* [ACTIVITY] Output every line below without omitting or altering anything.

(Dataset excerpts)
#####

(** * A shallow embedding of the [http] package of go.util

    The package provides a fluent request builder ([Request]) on top of a
    thin [Client].  This file models [src/http/constants.go],
    [src/http/request.go] and the client file, and proves properties of
    the builder and of its terminal operation [Request.Do].

    Modelling choices:
    - Go strings and byte slices are Rocq [string]s (both are byte
      sequences; [len] is [String.length]).
    - A Go [error] is its [Error()] text: every [fmt.Errorf] site of the
      source becomes a function producing that text.
    - Go maps are stdpp [gmap string string]; the iteration order of
      [range] over a map is unspecified in Go, so it is supplied by a
      [range_oracle] which must enumerate each map exactly (a permutation
      of [map_to_list]).
    - [*Request] is a location into a heap of builders; the methods take
      and return locations, and a dereference of a dangling location is a
      panic ([None]).
    - The transport ([http.Client.Do]), the JSON/XML codecs and
      [http.NewRequest]'s validation are collaborators outside the
      repository: they are fields of a [Client] or of an [Env]. *)

From Stdlib Require Import String Ascii ZArith List Lia.
From stdpp Require Import base gmap strings list fin_maps.

Local Open Scope string_scope.

(* ------------------------------------------------------------------ *)
(** ** String helpers from Go's standard library *)

Module GoStrings.

(** [strings.HasPrefix]. *)
Fixpoint has_prefix (p s : string) : bool :=
  match p, s with
  | EmptyString, _ => true
  | String a p', String b s' => Ascii.eqb a b && has_prefix p' s'
  | String _ _, EmptyString => false
  end.

(** Digits of a natural number, as [strconv]/[fmt] print it. *)
Fixpoint digits_aux (fuel n : nat) (acc : string) : string :=
  match fuel with
  | O => acc
  | S f =>
      let d := ascii_of_nat (48 + Nat.modulo n 10) in
      if Nat.ltb n 10 then String d acc
      else digits_aux f (Nat.div n 10) (String d acc)
  end.

Definition nat_decimal (n : nat) : string := digits_aux (S n) n "".

(** [fmt.Sprintf("%d", z)] for an [int]. *)
Definition int_decimal (z : Z) : string :=
  if (z <? 0)%Z then "-" ++ nat_decimal (Z.to_nat (- z))
  else nat_decimal (Z.to_nat z).

(** [strings.Trim(s, " ")]: removes every leading and trailing space. *)
Fixpoint trim_left_space (s : string) : string :=
  match s with
  | String " "%char s' => trim_left_space s'
  | _ => s
  end.

Definition rev_string (s : string) : string :=
  string_of_list_ascii (List.rev (list_ascii_of_string s)).

Definition trim_space (s : string) : string :=
  rev_string (trim_left_space (rev_string (trim_left_space s))).

(** The byte count of the UTF-8 sequence [utf8.DecodeRuneInString] reads
    at the start of a non-empty string (1 for an invalid sequence). *)
Definition in_range (lo hi : nat) (c : ascii) : bool :=
  Nat.leb lo (nat_of_ascii c) && Nat.leb (nat_of_ascii c) hi.

Definition rune_width (s : string) : nat :=
  match s with
  | EmptyString => 0
  | String c0 r =>
      let n0 := nat_of_ascii c0 in
      let cont := in_range 128 191 in
      if Nat.ltb n0 128 then 1
      else if in_range 194 223 c0 then
        match r with String c1 _ => if cont c1 then 2 else 1 | _ => 1 end
      else if in_range 224 239 c0 then
        let lo := if Nat.eqb n0 224 then 160 else 128 in
        let hi := if Nat.eqb n0 237 then 159 else 191 in
        match r with
        | String c1 (String c2 _) =>
            if in_range lo hi c1 && cont c2 then 3 else 1
        | _ => 1
        end
      else if in_range 240 244 c0 then
        let lo := if Nat.eqb n0 240 then 144 else 128 in
        let hi := if Nat.eqb n0 244 then 143 else 191 in
        match r with
        | String c1 (String c2 (String c3 _)) =>
            if in_range lo hi c1 && cont c2 && cont c3 then 4 else 1
        | _ => 1
        end
      else 1
  end.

#####

* [FINISHED EXERCISE]
(** * A shallow embedding of the [http] package of go.util

    The package provides a fluent request builder ([Request]) on top of a
    thin [Client].  This file models [src/http/constants.go],
    [src/http/request.go] and the client file, and proves properties of
    the builder and of its terminal operation [Request.Do].

    Modelling choices:
    - Go strings and byte slices are Rocq [string]s (both are byte
      sequences; [len] is [String.length]).
    - A Go [error] is its [Error()] text: every [fmt.Errorf] site of the
      source becomes a function producing that text.
    - Go maps are stdpp [gmap string string]; the iteration order of
      [range] over a map is unspecified in Go, so it is supplied by a
      [range_oracle] which must enumerate each map exactly (a permutation
      of [map_to_list]).
    - [*Request] is a location into a heap of builders; the methods take
      and return locations, and a dereference of a dangling location is a
      panic ([None]).
    - The transport ([http.Client.Do]), the JSON/XML codecs and
      [http.NewRequest]'s validation are collaborators outside the
      repository: they are fields of a [Client] or of an [Env]. *)

From Stdlib Require Import String Ascii ZArith List Lia.
From stdpp Require Import base gmap strings list fin_maps.

Local Open Scope string_scope.

(* ------------------------------------------------------------------ *)
(** ** String helpers from Go's standard library *)

Module GoStrings.

(** [strings.HasPrefix]. *)
Fixpoint has_prefix (p s : string) : bool :=
  match p, s with
  | EmptyString, _ => true
  | String a p', String b s' => Ascii.eqb a b && has_prefix p' s'
  | String _ _, EmptyString => false
  end.

(** Digits of a natural number, as [strconv]/[fmt] print it. *)
Fixpoint digits_aux (fuel n : nat) (acc : string) : string :=
  match fuel with
  | O => acc
  | S f =>
      let d := ascii_of_nat (48 + Nat.modulo n 10) in
      if Nat.ltb n 10 then String d acc
      else digits_aux f (Nat.div n 10) (String d acc)
  end.

Definition nat_decimal (n : nat) : string := digits_aux (S n) n "".

(** [fmt.Sprintf("%d", z)] for an [int]. *)
Definition int_decimal (z : Z) : string :=
  if (z <? 0)%Z then "-" ++ nat_decimal (Z.to_nat (- z))
  else nat_decimal (Z.to_nat z).

(** [strings.Trim(s, " ")]: removes every leading and trailing space. *)
Fixpoint trim_left_space (s : string) : string :=
  match s with
  | String " "%char s' => trim_left_space s'
  | _ => s
  end.

Definition rev_string (s : string) : string :=
  string_of_list_ascii (List.rev (list_ascii_of_string s)).

Definition trim_space (s : string) : string :=
  rev_string (trim_left_space (rev_string (trim_left_space s))).

(** The byte count of the UTF-8 sequence [utf8.DecodeRuneInString] reads
    at the start of a non-empty string (1 for an invalid sequence). *)
Definition in_range (lo hi : nat) (c : ascii) : bool :=
  Nat.leb lo (nat_of_ascii c) && Nat.leb (nat_of_ascii c) hi.

Definition rune_width (s : string) : nat :=
  match s with
  | EmptyString => 0
  | String c0 r =>
      let n0 := nat_of_ascii c0 in
      let cont := in_range 128 191 in
      if Nat.ltb n0 128 then 1
      else if in_range 194 223 c0 then
        match r with String c1 _ => if cont c1 then 2 else 1 | _ => 1 end
      else if in_range 224 239 c0 then
        let lo := if Nat.eqb n0 224 then 160 else 128 in
        let hi := if Nat.eqb n0 237 then 159 else 191 in
        match r with
        | String c1 (String c2 _) =>
            if in_range lo hi c1 && cont c2 then 3 else 1
        | _ => 1
        end
      else if in_range 240 244 c0 then
        let lo := if Nat.eqb n0 240 then 144 else 128 in
        let hi := if Nat.eqb n0 244 then 143 else 191 in
        match r with
        | String c1 (String c2 (String c3 _)) =>
            if in_range lo hi c1 && cont c2 && cont c3 then 4 else 1
        | _ => 1
        end
      else 1
  end.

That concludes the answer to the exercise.